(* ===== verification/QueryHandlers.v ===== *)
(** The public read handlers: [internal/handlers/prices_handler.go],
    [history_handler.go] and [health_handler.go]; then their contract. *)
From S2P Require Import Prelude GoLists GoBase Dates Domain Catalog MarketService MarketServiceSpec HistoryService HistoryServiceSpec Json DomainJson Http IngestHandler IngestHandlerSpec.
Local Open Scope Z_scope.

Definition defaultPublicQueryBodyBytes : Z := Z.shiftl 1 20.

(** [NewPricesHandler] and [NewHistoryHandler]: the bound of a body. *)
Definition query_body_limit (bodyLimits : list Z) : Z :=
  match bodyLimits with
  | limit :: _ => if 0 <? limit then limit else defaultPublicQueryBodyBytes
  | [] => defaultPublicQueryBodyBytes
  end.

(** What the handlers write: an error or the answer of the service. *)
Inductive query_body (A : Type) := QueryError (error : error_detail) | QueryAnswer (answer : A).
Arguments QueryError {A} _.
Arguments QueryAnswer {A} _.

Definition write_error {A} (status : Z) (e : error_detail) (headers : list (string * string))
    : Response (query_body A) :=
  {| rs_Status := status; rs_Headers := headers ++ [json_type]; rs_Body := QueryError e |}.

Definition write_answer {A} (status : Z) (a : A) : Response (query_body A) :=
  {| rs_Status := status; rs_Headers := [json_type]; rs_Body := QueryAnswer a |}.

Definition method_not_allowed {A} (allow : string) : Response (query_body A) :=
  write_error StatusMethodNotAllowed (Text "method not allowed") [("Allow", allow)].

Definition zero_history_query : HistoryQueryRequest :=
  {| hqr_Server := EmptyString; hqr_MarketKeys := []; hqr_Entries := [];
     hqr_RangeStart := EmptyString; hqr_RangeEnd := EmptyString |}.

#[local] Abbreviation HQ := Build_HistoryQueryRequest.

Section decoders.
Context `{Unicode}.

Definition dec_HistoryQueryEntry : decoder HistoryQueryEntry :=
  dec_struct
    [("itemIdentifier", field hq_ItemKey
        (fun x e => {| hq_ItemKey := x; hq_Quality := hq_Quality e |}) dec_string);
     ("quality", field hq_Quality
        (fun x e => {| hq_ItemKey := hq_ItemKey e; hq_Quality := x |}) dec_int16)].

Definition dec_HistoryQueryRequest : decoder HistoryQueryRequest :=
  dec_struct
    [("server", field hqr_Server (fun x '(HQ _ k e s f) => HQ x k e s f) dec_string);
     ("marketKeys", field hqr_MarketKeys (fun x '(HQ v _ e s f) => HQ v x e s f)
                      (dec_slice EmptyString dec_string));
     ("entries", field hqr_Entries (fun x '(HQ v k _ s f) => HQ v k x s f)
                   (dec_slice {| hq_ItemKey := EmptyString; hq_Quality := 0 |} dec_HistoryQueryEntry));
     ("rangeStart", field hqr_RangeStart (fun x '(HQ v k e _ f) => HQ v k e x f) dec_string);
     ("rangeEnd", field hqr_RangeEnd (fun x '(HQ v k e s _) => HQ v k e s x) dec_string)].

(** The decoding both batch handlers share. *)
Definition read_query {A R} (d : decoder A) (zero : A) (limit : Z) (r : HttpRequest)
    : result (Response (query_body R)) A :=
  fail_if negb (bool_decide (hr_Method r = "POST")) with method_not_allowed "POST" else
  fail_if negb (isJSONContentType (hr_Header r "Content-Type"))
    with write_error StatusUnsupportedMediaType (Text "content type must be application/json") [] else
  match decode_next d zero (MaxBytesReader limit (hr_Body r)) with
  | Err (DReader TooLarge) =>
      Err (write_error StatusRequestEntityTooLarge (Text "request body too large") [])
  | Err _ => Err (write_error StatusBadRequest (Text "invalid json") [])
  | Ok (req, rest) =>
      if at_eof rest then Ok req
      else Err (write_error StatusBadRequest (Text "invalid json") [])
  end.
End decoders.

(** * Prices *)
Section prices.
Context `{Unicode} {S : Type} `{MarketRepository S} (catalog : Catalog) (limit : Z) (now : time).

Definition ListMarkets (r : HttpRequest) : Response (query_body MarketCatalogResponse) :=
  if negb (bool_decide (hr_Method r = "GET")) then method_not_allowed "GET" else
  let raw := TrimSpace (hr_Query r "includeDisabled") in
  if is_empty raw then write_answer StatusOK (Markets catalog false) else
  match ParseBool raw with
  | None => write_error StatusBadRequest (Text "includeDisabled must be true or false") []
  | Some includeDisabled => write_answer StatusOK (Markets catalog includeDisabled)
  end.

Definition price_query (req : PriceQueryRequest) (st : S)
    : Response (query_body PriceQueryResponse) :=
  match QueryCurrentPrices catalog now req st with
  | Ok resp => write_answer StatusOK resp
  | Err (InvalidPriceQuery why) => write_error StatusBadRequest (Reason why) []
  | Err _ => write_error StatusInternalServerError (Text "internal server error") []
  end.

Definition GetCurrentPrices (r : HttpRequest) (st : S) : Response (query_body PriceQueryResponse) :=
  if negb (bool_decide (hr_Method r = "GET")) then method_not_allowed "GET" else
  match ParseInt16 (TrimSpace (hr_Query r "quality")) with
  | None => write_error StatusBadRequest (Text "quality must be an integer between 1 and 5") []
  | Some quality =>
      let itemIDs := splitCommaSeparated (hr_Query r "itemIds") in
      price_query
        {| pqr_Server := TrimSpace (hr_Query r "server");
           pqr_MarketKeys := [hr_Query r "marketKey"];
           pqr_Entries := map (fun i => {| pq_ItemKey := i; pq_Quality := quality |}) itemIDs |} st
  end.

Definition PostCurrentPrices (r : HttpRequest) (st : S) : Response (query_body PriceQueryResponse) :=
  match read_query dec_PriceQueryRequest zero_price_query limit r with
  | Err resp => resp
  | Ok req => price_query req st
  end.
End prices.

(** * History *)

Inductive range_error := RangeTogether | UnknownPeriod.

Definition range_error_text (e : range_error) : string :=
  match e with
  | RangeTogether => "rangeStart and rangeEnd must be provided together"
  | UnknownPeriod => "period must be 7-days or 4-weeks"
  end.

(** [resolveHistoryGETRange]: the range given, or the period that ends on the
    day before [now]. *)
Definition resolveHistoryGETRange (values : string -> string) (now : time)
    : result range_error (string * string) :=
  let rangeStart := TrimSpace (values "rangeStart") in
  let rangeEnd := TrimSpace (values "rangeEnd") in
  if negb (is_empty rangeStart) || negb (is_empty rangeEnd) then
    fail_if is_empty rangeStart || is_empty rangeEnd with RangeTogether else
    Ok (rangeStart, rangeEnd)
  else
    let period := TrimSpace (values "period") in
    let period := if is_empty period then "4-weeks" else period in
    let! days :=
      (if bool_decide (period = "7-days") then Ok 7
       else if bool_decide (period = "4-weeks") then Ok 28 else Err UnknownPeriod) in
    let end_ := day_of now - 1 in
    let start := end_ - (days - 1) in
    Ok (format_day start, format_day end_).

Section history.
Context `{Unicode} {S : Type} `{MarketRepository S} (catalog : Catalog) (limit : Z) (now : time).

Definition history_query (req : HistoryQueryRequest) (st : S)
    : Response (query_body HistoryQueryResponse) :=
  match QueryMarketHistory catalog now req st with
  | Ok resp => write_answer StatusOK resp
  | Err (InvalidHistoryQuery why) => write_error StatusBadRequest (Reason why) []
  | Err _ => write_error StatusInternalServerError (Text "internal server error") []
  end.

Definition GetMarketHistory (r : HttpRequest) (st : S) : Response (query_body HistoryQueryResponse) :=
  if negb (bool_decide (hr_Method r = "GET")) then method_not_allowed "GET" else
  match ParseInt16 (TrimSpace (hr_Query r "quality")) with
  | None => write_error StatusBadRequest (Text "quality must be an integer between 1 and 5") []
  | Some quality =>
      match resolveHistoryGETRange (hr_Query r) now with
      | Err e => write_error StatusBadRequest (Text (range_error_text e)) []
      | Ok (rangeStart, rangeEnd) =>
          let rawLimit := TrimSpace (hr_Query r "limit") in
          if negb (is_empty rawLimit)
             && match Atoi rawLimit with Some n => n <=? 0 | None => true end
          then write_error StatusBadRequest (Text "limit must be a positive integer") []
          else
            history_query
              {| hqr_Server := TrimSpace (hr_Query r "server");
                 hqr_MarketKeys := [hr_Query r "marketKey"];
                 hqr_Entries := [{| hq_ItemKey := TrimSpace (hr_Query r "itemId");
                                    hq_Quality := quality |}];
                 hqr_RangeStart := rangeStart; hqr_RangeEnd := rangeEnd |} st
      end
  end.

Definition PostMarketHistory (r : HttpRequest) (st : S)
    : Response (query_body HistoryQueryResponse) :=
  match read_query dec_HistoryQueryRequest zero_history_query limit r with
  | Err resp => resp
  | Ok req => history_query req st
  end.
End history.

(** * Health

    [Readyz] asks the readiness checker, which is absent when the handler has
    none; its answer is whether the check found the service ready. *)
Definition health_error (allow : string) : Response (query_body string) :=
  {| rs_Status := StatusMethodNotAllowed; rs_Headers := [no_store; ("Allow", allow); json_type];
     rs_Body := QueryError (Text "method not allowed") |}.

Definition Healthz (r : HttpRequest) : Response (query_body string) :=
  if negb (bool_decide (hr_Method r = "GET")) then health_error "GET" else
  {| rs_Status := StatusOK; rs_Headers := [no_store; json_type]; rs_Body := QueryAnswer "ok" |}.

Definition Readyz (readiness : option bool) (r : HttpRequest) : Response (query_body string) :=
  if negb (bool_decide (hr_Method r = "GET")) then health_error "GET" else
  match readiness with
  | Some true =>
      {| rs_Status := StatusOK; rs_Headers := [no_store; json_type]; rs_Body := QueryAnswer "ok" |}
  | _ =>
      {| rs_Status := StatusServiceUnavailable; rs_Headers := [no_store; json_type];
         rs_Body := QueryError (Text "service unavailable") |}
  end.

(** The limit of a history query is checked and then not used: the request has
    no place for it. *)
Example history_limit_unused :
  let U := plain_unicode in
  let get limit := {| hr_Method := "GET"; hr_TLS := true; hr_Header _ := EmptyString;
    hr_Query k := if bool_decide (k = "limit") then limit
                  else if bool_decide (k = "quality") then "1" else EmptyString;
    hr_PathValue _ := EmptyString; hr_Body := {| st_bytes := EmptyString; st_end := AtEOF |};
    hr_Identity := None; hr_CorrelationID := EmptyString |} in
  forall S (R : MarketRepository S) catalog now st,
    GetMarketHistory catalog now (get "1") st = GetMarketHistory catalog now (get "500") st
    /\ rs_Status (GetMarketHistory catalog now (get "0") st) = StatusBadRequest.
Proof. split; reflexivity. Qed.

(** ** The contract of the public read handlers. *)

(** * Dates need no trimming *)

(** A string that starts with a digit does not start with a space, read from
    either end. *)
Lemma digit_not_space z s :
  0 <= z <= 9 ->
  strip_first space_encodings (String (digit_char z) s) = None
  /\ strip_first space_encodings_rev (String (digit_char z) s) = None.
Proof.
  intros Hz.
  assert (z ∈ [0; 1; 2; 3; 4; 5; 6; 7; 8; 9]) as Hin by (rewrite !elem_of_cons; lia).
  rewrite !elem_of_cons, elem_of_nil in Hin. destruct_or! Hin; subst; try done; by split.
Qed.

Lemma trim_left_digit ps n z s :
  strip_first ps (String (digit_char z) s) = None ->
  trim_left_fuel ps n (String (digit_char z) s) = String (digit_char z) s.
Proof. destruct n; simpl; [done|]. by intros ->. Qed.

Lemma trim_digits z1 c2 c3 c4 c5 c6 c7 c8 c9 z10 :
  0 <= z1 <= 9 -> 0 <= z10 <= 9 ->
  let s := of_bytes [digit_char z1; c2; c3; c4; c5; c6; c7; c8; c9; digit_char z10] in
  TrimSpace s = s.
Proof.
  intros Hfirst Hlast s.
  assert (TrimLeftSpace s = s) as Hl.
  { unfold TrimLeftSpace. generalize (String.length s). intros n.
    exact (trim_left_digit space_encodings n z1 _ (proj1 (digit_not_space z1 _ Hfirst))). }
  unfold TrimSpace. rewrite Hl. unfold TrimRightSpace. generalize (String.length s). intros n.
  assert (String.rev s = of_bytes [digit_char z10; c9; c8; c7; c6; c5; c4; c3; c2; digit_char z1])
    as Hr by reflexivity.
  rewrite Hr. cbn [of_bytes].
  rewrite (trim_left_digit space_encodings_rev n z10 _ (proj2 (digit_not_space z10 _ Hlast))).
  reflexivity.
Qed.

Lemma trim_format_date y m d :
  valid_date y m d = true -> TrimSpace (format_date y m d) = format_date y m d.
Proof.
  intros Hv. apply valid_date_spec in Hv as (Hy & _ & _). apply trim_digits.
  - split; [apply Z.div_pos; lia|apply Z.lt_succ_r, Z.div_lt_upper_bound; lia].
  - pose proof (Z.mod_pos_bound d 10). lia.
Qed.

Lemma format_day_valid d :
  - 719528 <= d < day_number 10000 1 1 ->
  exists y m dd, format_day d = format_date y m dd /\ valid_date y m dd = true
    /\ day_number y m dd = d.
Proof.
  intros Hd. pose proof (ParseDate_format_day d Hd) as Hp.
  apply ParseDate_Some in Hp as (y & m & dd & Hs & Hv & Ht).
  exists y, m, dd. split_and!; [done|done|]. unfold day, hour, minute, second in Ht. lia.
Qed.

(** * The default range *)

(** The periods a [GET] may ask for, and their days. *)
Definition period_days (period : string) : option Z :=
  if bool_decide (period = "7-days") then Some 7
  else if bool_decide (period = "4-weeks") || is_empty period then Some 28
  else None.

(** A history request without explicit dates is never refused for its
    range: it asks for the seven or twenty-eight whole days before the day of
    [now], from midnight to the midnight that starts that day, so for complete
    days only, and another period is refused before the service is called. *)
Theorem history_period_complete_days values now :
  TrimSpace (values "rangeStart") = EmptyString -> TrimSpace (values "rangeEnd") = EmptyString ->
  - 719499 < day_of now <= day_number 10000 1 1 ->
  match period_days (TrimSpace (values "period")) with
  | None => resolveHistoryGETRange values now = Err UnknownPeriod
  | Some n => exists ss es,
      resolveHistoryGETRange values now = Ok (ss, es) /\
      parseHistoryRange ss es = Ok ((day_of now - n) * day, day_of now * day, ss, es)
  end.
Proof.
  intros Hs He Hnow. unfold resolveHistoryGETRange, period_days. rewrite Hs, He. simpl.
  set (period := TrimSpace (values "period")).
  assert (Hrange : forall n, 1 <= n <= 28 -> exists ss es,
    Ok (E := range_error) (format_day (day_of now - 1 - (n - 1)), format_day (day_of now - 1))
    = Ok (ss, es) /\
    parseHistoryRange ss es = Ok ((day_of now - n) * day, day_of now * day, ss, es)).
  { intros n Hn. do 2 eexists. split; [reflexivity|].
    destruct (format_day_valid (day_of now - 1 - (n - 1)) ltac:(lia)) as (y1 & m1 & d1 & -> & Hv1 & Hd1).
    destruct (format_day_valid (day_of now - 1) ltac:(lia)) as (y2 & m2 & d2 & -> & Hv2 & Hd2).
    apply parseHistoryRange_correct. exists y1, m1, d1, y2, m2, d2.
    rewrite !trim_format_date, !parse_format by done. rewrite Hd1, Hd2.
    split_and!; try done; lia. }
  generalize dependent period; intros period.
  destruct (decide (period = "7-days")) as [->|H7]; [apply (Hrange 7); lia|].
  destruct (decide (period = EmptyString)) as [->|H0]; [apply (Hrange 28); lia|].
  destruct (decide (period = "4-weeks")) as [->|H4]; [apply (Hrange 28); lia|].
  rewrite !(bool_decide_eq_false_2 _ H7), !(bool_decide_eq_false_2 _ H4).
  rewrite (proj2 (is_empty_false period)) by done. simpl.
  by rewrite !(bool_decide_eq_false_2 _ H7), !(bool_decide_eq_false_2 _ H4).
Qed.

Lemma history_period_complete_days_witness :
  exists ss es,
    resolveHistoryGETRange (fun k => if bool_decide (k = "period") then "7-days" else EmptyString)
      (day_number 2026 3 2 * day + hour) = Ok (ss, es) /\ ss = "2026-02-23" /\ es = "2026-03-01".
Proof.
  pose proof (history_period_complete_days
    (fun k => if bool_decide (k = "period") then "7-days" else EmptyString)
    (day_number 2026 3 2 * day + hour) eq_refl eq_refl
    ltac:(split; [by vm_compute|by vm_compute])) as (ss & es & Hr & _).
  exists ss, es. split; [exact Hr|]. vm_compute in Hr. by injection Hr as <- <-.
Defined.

**Directions for this task**
Find every line of the data that includes the string "ltac". Copy each of those lines.

**Solution for this exercise**
    destruct (format_day_valid (day_of now - 1 - (n - 1)) ltac:(lia)) as (y1 & m1 & d1 & -> & Hv1 & Hd1).
    destruct (format_day_valid (day_of now - 1) ltac:(lia)) as (y2 & m2 & d2 & -> & Hv2 & Hd2).
    ltac:(split; [by vm_compute|by vm_compute])) as (ss & es & Hr & _).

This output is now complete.